Problem details -
Find the line with "unfold header, bind." in the records below. Copy it and every line after it, up to and including the line with "change (while (77".

Data for this exercise -
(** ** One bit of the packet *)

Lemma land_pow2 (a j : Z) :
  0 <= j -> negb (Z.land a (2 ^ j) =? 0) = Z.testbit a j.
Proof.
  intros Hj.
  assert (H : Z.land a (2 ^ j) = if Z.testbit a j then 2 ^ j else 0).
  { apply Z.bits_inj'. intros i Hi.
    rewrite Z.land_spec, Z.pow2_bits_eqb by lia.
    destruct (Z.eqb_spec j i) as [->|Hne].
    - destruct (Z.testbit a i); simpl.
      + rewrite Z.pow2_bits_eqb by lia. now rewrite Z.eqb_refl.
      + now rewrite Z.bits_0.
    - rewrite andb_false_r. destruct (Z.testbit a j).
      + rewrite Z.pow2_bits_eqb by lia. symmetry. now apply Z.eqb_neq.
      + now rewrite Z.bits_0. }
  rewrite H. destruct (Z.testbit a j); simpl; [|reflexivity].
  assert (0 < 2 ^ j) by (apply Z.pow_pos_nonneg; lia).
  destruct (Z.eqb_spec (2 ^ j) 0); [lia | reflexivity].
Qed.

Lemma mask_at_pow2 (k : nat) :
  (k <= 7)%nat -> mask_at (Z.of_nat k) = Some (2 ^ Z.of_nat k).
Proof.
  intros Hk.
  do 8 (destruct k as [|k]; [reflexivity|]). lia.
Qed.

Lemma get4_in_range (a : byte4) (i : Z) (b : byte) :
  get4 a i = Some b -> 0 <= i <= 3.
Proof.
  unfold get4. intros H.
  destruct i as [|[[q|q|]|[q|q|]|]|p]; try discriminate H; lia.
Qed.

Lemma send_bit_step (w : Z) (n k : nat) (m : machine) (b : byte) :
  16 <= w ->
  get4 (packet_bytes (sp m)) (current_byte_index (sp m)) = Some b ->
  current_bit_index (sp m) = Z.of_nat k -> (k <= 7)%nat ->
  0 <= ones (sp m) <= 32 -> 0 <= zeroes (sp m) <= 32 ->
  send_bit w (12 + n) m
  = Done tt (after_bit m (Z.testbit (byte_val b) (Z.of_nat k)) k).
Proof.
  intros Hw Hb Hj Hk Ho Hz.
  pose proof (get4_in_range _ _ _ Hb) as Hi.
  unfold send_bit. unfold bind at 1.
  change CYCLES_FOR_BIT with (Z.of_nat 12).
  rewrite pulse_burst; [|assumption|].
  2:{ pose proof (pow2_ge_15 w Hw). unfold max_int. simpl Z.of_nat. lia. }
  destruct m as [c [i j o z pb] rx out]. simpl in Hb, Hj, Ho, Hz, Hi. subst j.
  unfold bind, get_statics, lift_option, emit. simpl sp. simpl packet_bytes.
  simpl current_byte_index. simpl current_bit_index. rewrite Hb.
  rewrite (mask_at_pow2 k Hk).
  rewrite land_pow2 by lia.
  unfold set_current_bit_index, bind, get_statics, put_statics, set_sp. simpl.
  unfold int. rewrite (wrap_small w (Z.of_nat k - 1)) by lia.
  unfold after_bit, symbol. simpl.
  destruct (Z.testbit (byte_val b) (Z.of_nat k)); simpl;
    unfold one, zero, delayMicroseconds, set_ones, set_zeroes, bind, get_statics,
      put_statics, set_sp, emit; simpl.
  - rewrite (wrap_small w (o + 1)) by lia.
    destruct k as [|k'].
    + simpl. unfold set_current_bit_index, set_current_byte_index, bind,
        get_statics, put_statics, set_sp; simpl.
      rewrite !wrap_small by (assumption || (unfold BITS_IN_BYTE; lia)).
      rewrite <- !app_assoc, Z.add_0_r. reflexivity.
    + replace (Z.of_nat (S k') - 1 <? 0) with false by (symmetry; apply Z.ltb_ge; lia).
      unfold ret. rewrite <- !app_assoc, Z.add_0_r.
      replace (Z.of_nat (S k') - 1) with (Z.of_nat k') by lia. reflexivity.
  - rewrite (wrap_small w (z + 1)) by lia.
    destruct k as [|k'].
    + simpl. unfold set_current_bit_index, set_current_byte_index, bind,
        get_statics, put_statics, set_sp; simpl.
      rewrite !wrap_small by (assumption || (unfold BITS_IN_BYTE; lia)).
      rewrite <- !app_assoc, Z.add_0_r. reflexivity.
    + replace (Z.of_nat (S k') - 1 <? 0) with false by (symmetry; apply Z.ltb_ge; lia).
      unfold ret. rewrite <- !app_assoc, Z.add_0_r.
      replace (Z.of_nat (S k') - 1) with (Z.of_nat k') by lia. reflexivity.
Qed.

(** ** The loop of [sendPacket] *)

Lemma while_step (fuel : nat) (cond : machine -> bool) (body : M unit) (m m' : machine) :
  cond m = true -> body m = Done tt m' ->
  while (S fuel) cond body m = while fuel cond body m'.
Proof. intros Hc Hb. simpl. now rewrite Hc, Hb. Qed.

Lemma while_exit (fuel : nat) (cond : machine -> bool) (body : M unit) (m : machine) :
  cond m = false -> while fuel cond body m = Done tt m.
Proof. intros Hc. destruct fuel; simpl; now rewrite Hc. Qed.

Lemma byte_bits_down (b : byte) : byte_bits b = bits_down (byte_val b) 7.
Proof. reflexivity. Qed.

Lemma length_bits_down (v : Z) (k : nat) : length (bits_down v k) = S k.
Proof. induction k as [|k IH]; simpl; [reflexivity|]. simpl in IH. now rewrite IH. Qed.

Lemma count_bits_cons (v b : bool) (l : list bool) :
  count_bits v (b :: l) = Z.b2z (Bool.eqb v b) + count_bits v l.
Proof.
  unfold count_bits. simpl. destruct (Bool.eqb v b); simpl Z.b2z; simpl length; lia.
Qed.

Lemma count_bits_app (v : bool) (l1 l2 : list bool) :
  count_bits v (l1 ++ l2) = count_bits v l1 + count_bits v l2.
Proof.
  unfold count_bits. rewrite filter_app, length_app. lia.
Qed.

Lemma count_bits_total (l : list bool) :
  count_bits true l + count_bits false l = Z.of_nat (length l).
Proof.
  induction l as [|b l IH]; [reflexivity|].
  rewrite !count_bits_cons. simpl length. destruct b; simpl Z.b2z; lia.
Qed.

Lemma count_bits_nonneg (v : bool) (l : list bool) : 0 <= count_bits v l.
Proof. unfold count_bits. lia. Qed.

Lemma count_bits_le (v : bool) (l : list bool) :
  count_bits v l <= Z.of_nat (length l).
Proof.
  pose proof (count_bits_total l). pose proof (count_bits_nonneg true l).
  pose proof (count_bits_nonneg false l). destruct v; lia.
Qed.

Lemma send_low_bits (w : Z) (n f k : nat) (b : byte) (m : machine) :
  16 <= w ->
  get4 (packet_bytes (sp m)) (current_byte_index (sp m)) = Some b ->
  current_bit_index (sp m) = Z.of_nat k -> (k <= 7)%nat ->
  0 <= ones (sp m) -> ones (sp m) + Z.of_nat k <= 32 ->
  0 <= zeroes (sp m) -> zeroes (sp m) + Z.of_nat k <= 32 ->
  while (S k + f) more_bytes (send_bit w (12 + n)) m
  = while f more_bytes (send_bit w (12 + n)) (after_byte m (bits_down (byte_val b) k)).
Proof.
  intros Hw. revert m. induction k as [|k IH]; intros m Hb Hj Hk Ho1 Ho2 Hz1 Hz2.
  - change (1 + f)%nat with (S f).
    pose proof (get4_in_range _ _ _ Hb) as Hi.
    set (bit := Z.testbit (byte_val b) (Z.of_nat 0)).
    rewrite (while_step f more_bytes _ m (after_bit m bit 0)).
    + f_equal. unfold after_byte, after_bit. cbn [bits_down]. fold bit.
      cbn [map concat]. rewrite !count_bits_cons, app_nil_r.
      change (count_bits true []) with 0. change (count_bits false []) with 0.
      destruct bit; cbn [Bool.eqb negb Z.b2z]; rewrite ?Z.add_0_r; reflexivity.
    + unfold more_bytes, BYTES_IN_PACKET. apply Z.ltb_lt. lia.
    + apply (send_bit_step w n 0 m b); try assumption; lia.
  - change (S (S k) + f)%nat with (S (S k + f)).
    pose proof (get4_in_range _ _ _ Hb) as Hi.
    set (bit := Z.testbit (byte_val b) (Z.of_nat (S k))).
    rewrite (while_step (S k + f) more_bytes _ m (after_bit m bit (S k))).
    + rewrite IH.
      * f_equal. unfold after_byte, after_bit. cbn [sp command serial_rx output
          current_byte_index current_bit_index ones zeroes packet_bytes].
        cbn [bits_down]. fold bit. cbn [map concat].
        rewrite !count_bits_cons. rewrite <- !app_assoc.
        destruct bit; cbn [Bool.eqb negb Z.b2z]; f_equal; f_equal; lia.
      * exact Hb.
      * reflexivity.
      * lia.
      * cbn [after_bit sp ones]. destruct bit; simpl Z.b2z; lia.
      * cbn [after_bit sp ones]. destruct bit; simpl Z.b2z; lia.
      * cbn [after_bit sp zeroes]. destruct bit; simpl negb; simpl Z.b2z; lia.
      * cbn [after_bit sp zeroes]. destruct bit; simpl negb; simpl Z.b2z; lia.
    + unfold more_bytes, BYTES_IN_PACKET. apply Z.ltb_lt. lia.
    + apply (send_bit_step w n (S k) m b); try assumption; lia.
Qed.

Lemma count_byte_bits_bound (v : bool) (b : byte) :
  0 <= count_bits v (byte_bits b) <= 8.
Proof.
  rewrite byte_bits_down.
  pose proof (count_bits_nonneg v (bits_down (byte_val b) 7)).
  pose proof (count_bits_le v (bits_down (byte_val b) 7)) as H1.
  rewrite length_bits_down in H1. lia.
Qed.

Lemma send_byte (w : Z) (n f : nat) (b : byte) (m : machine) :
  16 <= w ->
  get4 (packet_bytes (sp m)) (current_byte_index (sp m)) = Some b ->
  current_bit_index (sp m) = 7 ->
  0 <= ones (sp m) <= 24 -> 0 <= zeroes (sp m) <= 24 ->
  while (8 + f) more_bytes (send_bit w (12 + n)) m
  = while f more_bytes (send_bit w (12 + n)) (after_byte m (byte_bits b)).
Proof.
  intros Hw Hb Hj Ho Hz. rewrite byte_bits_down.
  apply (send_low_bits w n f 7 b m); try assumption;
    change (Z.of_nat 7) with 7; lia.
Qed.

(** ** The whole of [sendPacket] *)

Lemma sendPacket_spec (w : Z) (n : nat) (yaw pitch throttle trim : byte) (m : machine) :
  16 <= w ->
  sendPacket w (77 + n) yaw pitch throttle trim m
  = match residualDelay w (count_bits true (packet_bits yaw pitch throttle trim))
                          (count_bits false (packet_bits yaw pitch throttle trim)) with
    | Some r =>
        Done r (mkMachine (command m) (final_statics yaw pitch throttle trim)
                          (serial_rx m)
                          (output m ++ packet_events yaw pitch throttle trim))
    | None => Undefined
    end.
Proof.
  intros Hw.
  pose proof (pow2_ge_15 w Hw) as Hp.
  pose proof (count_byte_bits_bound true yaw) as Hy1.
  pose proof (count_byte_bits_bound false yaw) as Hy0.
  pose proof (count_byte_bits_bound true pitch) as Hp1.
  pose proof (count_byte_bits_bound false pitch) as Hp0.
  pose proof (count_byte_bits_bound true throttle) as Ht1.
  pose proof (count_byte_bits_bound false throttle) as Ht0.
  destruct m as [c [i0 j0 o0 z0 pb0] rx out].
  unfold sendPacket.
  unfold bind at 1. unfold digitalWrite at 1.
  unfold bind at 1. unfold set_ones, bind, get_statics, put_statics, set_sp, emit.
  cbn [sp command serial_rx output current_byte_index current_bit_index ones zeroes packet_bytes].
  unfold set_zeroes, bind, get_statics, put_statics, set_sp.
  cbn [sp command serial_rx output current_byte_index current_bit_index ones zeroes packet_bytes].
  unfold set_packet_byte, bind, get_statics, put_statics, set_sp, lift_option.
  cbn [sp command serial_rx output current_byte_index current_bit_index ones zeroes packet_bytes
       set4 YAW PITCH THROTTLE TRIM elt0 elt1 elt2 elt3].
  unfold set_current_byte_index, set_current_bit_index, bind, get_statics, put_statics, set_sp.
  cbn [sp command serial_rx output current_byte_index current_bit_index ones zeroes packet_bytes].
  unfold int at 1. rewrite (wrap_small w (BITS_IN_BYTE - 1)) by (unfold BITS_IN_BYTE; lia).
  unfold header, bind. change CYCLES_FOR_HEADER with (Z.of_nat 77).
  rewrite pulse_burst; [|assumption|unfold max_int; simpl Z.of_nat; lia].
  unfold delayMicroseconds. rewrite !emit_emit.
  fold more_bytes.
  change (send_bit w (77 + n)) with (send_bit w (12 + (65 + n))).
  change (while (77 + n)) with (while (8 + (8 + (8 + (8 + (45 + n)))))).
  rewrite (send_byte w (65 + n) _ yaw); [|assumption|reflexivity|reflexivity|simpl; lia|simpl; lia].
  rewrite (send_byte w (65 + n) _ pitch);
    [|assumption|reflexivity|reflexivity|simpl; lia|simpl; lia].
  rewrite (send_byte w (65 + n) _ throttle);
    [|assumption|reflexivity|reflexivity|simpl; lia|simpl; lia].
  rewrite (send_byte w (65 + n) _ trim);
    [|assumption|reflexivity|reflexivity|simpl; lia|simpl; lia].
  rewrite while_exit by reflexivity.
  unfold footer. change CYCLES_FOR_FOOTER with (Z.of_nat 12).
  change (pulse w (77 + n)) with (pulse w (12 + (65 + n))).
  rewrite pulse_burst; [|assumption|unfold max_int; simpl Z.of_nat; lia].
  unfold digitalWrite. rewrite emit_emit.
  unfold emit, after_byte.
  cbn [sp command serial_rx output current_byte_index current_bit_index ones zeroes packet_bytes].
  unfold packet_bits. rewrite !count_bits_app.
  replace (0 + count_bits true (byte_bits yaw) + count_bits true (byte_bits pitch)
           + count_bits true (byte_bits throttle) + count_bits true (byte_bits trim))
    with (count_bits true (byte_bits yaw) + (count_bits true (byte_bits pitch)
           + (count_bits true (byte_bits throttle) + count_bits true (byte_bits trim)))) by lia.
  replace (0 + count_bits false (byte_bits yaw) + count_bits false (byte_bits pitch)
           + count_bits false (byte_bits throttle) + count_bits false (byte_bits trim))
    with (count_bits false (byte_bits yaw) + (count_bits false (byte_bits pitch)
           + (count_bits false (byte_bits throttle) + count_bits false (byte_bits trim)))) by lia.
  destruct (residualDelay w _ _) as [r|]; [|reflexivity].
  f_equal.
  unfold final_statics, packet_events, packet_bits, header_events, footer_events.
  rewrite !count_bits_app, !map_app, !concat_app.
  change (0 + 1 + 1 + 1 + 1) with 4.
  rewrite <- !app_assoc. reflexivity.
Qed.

Result of this task -
  unfold header, bind. change CYCLES_FOR_HEADER with (Z.of_nat 77).
  rewrite pulse_burst; [|assumption|unfold max_int; simpl Z.of_nat; lia].
  unfold delayMicroseconds. rewrite !emit_emit.
  fold more_bytes.
  change (send_bit w (77 + n)) with (send_bit w (12 + (65 + n))).
  change (while (77 + n)) with (while (8 + (8 + (8 + (8 + (45 + n)))))).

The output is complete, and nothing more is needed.